++++ Records

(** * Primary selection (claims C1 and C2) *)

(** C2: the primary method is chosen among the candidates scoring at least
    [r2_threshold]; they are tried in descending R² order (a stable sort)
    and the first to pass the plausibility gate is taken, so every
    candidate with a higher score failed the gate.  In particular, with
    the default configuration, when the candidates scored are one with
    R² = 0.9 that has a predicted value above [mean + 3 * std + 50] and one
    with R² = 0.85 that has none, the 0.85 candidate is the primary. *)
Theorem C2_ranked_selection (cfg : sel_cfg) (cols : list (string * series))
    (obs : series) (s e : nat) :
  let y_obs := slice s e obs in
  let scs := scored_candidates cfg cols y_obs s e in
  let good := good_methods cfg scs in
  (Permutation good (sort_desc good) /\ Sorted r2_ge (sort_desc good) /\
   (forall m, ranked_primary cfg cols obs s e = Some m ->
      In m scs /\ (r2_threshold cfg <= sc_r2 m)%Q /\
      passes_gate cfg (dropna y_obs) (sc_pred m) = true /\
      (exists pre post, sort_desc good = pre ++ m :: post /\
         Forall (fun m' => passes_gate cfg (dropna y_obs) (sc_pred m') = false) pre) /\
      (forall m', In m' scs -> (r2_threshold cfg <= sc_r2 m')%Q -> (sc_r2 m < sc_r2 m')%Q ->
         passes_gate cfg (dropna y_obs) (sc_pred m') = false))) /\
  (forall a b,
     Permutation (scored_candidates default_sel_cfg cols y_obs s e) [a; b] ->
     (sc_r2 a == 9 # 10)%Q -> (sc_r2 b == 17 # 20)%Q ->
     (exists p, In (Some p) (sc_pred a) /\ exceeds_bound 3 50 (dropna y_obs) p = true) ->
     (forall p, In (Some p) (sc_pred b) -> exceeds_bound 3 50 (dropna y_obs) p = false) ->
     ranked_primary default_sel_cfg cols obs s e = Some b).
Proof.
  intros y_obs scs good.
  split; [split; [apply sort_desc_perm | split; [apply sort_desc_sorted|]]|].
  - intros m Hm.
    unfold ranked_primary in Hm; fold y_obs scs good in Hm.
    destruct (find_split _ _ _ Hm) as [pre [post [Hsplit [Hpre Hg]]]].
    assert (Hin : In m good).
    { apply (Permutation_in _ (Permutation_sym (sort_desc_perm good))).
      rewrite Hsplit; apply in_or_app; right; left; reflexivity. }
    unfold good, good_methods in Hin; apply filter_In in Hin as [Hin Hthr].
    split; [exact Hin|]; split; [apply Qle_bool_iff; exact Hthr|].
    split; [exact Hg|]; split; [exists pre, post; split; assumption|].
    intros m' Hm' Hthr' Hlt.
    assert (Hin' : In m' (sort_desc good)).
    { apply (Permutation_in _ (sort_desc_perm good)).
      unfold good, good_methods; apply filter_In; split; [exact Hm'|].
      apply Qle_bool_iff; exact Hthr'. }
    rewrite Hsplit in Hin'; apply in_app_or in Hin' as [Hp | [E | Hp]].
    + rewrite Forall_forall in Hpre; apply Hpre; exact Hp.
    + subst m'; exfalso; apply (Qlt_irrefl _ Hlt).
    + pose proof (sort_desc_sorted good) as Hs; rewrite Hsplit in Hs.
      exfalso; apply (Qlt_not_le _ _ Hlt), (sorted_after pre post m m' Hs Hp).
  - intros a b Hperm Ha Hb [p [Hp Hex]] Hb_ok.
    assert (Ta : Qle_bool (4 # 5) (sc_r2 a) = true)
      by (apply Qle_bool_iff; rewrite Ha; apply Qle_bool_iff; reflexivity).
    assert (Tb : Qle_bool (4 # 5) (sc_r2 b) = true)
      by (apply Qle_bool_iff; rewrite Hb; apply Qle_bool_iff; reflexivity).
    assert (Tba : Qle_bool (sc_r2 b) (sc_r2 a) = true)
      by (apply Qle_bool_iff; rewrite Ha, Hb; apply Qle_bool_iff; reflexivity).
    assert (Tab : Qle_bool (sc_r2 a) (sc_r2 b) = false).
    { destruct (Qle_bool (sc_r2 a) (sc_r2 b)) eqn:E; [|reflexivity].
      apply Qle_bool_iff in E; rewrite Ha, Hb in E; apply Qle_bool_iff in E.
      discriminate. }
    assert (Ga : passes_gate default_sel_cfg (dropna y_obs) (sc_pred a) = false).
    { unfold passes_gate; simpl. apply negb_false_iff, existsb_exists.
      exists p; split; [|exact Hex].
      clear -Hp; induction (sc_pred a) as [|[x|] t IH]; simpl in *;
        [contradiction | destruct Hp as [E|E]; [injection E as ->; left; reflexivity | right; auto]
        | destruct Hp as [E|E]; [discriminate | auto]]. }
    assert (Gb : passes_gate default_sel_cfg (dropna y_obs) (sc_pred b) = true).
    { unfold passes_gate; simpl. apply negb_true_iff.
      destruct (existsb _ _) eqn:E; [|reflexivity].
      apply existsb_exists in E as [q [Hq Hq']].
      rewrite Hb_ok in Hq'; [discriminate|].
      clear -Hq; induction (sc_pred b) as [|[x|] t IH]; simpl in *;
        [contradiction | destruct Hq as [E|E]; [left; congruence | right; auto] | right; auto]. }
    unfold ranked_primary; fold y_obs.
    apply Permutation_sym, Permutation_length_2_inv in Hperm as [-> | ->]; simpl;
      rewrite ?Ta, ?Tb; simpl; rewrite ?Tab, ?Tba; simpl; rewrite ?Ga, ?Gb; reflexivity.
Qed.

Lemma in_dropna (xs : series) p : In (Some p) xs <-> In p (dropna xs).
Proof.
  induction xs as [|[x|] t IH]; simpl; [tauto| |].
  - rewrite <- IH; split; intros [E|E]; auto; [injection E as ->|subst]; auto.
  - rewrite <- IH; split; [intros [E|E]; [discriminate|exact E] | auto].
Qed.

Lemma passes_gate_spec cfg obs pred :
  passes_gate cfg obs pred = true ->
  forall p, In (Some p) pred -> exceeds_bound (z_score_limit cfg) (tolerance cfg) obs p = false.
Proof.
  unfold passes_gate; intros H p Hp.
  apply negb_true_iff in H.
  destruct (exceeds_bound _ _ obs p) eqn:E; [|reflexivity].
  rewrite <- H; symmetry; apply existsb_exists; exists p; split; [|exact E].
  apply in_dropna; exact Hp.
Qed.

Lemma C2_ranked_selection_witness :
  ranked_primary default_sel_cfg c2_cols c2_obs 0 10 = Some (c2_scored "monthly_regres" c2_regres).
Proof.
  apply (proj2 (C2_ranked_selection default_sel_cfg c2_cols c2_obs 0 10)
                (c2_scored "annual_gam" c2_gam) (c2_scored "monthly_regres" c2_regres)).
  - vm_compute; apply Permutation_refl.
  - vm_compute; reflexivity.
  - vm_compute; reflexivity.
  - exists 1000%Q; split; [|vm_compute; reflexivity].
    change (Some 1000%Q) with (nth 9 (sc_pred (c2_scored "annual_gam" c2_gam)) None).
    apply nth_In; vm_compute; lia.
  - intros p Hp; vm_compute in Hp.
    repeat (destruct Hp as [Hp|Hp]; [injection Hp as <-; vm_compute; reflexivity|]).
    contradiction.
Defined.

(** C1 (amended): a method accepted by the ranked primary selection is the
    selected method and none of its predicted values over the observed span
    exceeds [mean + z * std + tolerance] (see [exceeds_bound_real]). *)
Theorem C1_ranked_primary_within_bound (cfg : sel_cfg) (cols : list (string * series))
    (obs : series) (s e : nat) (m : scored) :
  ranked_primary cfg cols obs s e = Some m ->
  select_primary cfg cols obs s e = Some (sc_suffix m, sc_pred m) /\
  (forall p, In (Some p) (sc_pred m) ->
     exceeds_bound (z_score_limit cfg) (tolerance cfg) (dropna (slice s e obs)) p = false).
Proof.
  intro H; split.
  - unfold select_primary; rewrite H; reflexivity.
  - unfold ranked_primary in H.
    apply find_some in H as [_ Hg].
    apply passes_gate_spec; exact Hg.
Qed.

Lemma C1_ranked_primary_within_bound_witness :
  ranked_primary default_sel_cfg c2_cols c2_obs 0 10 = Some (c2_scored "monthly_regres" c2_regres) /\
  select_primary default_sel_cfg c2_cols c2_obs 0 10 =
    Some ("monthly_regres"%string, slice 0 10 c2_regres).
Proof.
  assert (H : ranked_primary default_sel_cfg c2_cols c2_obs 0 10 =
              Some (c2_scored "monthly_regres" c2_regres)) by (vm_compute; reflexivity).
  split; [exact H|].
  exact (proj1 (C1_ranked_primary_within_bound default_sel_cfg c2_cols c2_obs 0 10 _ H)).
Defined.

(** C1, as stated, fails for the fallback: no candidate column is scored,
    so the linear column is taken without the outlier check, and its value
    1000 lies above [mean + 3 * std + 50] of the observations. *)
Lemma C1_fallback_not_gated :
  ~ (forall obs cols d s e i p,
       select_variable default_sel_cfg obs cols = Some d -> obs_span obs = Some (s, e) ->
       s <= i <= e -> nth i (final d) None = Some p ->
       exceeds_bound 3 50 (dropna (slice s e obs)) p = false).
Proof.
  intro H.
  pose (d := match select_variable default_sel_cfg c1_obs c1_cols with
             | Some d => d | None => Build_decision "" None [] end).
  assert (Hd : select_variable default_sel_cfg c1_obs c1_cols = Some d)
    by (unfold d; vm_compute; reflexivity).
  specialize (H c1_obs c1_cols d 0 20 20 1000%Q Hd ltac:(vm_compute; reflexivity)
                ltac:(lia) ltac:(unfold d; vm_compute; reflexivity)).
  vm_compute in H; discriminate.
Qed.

++++++++
++++ Records

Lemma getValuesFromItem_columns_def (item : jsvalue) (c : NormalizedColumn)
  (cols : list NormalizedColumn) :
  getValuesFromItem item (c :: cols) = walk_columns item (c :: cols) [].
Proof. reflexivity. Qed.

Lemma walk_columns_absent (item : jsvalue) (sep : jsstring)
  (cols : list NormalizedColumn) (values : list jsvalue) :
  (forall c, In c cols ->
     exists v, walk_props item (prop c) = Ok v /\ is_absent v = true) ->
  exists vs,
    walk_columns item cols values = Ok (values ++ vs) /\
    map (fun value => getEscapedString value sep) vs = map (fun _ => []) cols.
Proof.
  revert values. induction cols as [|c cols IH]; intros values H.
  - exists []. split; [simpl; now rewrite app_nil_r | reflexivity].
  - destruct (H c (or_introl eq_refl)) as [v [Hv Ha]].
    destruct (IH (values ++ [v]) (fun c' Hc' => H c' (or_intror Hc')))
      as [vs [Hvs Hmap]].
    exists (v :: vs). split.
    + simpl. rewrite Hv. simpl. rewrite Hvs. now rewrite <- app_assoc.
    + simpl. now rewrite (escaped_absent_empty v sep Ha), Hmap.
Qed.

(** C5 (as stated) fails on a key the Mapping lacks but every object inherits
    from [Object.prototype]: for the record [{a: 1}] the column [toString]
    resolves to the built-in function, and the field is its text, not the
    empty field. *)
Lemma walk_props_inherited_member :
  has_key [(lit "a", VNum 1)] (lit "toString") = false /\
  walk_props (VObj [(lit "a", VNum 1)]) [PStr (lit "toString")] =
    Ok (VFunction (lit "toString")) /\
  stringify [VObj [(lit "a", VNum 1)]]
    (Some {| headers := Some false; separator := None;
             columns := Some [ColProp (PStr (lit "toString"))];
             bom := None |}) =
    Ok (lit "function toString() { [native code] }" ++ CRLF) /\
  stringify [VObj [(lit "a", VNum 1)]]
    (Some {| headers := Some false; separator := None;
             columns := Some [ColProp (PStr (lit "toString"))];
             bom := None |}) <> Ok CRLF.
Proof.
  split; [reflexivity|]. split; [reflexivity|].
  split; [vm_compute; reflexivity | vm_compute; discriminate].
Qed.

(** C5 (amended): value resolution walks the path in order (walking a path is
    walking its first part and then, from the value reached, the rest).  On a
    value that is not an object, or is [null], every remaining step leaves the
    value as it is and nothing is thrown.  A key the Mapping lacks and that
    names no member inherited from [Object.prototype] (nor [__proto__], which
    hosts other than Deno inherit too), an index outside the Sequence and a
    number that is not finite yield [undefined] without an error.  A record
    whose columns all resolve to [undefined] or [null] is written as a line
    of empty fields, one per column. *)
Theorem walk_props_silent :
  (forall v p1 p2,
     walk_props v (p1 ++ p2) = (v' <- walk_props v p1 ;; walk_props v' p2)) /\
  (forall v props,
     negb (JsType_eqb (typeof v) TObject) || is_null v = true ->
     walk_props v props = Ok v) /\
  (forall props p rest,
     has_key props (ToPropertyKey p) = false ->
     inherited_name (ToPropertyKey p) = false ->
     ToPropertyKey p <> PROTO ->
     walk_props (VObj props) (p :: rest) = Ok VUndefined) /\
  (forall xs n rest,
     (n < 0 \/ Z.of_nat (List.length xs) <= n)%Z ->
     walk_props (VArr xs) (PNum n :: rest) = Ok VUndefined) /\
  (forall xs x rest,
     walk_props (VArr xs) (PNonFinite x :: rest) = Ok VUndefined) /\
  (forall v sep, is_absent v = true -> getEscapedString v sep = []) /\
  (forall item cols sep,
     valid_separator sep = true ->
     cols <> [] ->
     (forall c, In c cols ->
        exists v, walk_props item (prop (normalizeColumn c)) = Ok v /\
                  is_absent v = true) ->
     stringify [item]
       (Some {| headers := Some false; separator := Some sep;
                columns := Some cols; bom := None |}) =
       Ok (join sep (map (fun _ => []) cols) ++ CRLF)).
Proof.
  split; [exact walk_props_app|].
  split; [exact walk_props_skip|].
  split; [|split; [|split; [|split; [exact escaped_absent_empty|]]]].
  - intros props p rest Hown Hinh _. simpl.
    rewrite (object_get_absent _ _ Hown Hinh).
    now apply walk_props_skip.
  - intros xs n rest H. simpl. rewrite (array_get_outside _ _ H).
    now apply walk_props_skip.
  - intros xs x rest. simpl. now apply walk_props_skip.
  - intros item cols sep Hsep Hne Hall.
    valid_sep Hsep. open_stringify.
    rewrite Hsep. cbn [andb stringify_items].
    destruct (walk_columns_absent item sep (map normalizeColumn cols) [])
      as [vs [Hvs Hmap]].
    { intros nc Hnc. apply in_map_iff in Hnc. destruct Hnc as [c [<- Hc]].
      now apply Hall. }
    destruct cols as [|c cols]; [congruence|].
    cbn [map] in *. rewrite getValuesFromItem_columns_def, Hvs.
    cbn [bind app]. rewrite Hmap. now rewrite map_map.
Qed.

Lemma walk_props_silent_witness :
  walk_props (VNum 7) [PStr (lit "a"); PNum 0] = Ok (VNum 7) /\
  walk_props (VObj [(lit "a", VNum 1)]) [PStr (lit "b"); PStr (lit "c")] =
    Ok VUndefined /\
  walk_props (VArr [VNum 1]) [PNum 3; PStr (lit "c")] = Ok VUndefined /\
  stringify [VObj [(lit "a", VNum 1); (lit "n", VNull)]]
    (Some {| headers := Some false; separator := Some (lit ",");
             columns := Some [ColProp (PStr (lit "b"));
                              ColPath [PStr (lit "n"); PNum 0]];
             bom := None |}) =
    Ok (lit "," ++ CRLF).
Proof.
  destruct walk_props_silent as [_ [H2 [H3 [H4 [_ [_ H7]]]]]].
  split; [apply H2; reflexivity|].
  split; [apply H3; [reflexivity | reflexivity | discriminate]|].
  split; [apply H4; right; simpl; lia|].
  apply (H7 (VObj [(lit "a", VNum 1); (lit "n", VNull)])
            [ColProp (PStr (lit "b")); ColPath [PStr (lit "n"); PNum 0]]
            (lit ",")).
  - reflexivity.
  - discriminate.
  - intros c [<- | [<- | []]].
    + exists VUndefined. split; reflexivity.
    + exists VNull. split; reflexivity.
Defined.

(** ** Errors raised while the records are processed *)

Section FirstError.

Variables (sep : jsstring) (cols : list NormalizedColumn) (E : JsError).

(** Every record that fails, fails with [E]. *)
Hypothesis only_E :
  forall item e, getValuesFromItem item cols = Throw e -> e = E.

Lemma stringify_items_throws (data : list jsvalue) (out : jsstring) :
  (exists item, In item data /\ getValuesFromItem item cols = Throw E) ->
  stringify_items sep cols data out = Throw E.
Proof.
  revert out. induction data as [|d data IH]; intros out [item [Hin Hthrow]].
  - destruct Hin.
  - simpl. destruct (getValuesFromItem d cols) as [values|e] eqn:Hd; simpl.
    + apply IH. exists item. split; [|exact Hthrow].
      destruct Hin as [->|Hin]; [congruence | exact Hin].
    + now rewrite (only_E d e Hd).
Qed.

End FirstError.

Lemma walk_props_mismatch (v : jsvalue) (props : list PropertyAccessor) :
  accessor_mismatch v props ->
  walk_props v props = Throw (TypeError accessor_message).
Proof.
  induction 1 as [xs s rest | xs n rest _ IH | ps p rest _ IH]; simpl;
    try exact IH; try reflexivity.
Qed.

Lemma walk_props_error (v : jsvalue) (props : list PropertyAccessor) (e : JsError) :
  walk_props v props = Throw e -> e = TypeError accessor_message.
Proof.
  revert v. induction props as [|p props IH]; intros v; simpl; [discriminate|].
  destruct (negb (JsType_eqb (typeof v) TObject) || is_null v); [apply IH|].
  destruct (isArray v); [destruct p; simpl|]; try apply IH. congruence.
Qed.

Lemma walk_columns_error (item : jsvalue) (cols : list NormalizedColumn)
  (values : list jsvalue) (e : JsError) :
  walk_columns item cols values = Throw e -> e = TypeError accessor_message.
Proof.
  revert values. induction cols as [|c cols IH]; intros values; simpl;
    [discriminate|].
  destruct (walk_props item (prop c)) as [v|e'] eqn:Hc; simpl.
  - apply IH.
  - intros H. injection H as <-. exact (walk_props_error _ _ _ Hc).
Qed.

++++++++

Look above for the line holding "walk_props (VNum 7)", then set down exactly that line and every line after it up to and including the line holding "separator := Some (lit", with nothing else.

Expected answer:
  walk_props (VNum 7) [PStr (lit "a"); PNum 0] = Ok (VNum 7) /\
  walk_props (VObj [(lit "a", VNum 1)]) [PStr (lit "b"); PStr (lit "c")] =
    Ok VUndefined /\
  walk_props (VArr [VNum 1]) [PNum 3; PStr (lit "c")] = Ok VUndefined /\
  stringify [VObj [(lit "a", VNum 1); (lit "n", VNull)]]
    (Some {| headers := Some false; separator := Some (lit ",");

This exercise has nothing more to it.